CONFORMATIONAL PROPERTIES OF BACILLUS-SUBTILIS RNA-POLYMERASE SIGMA(A)-FACTOR DURING TRANSCRIPTION INITIATION

By the use of a partial proteolysis method and Western-blot analysis, the conformational properties of Bacillus subtilis sigma(A) factor in the transcription initiation stage were studied. From a comparison of the trypsin-digestion patterns of free sigma(A) and of sigma(A) associated with core enzyme, it was found that the production of 45 kDa sigma(A) tryptic-derived fragment was enhanced when e was associated with the core enzyme. More importantly, a 40 kDa sigma(A) tryptic-derived fragment was found exclusively in this associated state. Based on the change of the digestion kinetics when producing the 45 kDa tryptic fragment and the generation of this new 40 kDa tryptic fragment from sigma(A), it was apparent that a conformation change of sigma(A) occurred during the association of sigma(A) with the core enzyme.
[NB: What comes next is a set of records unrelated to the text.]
(* ===== verification/HttpSink.v ===== *)
(** * HTTP and object-store sinks ([src/sink/http.go], [s3.go], [dlq.go])

    Both sinks are built on the synchronous batch writer of [BatchSink]: a flush
    serializes the batch, gives what cannot be serialized to the failure policy,
    and delivers the rest as one request or one object, or gives it to the policy
    when the delivery failed.

    The answers of the endpoint, of the object store and of the dead-letter sink
    are the environment's choice, attempt by attempt; parsing URLs and HTTP dates,
    compression and the random suffix of object names are parameters.  A
    serializer is a function of the record; the default one returns the value of
    a record that carries no decoded payload. *)

From S2P Require Import Prelude Record Rfc3339 Decimal JsonText BatchSink.
From Stdlib Require Import Strings.Byte.

(** ** Bodies *)

Definition newline : byte := x0a.
Definition carriage : byte := x0d.

(** A payload on its line: quoted when it contains a line break. *)
Definition line_of (p : bytes) : bytes := if decide (newline ∈ p ∨ carriage ∈ p) then json_quote p else p.

(** [encodeNDJSON] *)
Definition encodeNDJSON (payloads : list bytes) : bytes := payloads ≫= λ p, line_of p ++ [newline].

(** A payload as an element of an array: quoted when it is not JSON. *)
Definition element_of (p : bytes) : bytes := if json_Valid p then p else json_quote p.

(** [encodeJSONArray] *)
Definition encodeJSONArray (payloads : list bytes) : bytes := x5b :: strings_Join [x2c] (element_of <$> payloads) ++ [x5d].

(** ** The HTTP sink *)

Definition second : duration := 1000000000.

Inductive HTTPBodyFormat := HTTPBodyNDJSON | HTTPBodyJSONArray.
#[export] Instance HTTPBodyFormat_eq_dec : EqDecision HTTPBodyFormat.
Proof. solve_decision. Defined.

(** [httpSinkConfig]; the client is the environment, and [hc_dlq] tells whether a
    dead-letter sink is configured. *)
Record httpSinkConfig := mkHttpConfig {
  hc_url : bytes;
  hc_method : bytes;
  hc_headers : gmap bytes bytes;
  hc_format : HTTPBodyFormat;
  hc_encoder : option (list Record_ → result (bytes * bytes));
  hc_serializer : option (Record_ → result bytes);
  hc_batchSize : Z;
  hc_flushInterval : duration;
  hc_timeout : duration;
  hc_maxRetries : Z;
  hc_policy : FailurePolicy;
  hc_dlq : bool
}.
Definition http_zero : httpSinkConfig := mkHttpConfig [] [] ∅ HTTPBodyNDJSON None None 0 0 0 0 FailurePolicyDrop false.

(** The options. *)
Definition HTTPSinkOption := httpSinkConfig → httpSinkConfig.
Definition HTTPURL (url : bytes) : HTTPSinkOption := λ c,
  mkHttpConfig url (hc_method c) (hc_headers c) (hc_format c) (hc_encoder c) (hc_serializer c) (hc_batchSize c) (hc_flushInterval c) (hc_timeout c) (hc_maxRetries c) (hc_policy c) (hc_dlq c).
Definition HTTPMethod (method : bytes) : HTTPSinkOption := λ c,
  mkHttpConfig (hc_url c) method (hc_headers c) (hc_format c) (hc_encoder c) (hc_serializer c) (hc_batchSize c) (hc_flushInterval c) (hc_timeout c) (hc_maxRetries c) (hc_policy c) (hc_dlq c).
Definition HTTPHeader (key value : bytes) : HTTPSinkOption := λ c,
  mkHttpConfig (hc_url c) (hc_method c) (<[key := value]> (hc_headers c)) (hc_format c) (hc_encoder c) (hc_serializer c) (hc_batchSize c) (hc_flushInterval c) (hc_timeout c) (hc_maxRetries c) (hc_policy c) (hc_dlq c).
Definition HTTPBearerToken (token : bytes) : HTTPSinkOption := HTTPHeader (bs "Authorization") (bs "Bearer " ++ token).
Definition HTTPFormat (f : HTTPBodyFormat) : HTTPSinkOption := λ c,
  mkHttpConfig (hc_url c) (hc_method c) (hc_headers c) f (hc_encoder c) (hc_serializer c) (hc_batchSize c) (hc_flushInterval c) (hc_timeout c) (hc_maxRetries c) (hc_policy c) (hc_dlq c).
Definition HTTPEncoderFunc (fn : list Record_ → result (bytes * bytes)) : HTTPSinkOption := λ c,
  mkHttpConfig (hc_url c) (hc_method c) (hc_headers c) (hc_format c) (Some fn) (hc_serializer c) (hc_batchSize c) (hc_flushInterval c) (hc_timeout c) (hc_maxRetries c) (hc_policy c) (hc_dlq c).
Definition HTTPSerialize (s : Record_ → result bytes) : HTTPSinkOption := λ c,
  mkHttpConfig (hc_url c) (hc_method c) (hc_headers c) (hc_format c) (hc_encoder c) (Some s) (hc_batchSize c) (hc_flushInterval c) (hc_timeout c) (hc_maxRetries c) (hc_policy c) (hc_dlq c).
Definition HTTPBatchSize (n : Z) : HTTPSinkOption := λ c,
  mkHttpConfig (hc_url c) (hc_method c) (hc_headers c) (hc_format c) (hc_encoder c) (hc_serializer c) n (hc_flushInterval c) (hc_timeout c) (hc_maxRetries c) (hc_policy c) (hc_dlq c).
Definition HTTPFlushInterval (d : duration) : HTTPSinkOption := λ c,
  mkHttpConfig (hc_url c) (hc_method c) (hc_headers c) (hc_format c) (hc_encoder c) (hc_serializer c) (hc_batchSize c) d (hc_timeout c) (hc_maxRetries c) (hc_policy c) (hc_dlq c).
Definition HTTPTimeout (d : duration) : HTTPSinkOption := λ c,
  mkHttpConfig (hc_url c) (hc_method c) (hc_headers c) (hc_format c) (hc_encoder c) (hc_serializer c) (hc_batchSize c) (hc_flushInterval c) d (hc_maxRetries c) (hc_policy c) (hc_dlq c).
Definition HTTPMaxRetries (n : Z) : HTTPSinkOption := λ c,
  mkHttpConfig (hc_url c) (hc_method c) (hc_headers c) (hc_format c) (hc_encoder c) (hc_serializer c) (hc_batchSize c) (hc_flushInterval c) (hc_timeout c) n (hc_policy c) (hc_dlq c).
Definition HTTPFailurePolicy (p : FailurePolicy) : HTTPSinkOption := λ c,
  mkHttpConfig (hc_url c) (hc_method c) (hc_headers c) (hc_format c) (hc_encoder c) (hc_serializer c) (hc_batchSize c) (hc_flushInterval c) (hc_timeout c) (hc_maxRetries c) p (hc_dlq c).
Definition HTTPDLQ (dlq : bool) : HTTPSinkOption := λ c,
  mkHttpConfig (hc_url c) (hc_method c) (hc_headers c) (hc_format c) (hc_encoder c) (hc_serializer c) (hc_batchSize c) (hc_flushInterval c) (hc_timeout c) (hc_maxRetries c) (hc_policy c) dlq.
Also, similar patterns were found for the e present in the holoenzyme-promoter DNA complex. These findings suggest that no further distinctive conformational change of sigma(A) occurs at the step of RNA polymerase holoenzyme and promoter DNA complex formation. Trypsin-digestion patterns of sigma(A) in different RNA polymerase holoenzyme and promoter DNA complexes were also studied. The presence of similar trypsin digestion-patterns of sigma(A) in those complexes strongly supports the idea that a similar sigma(A) conformation is used in the recognition of different sigma(A)-type promoters and the formation of different open complexes.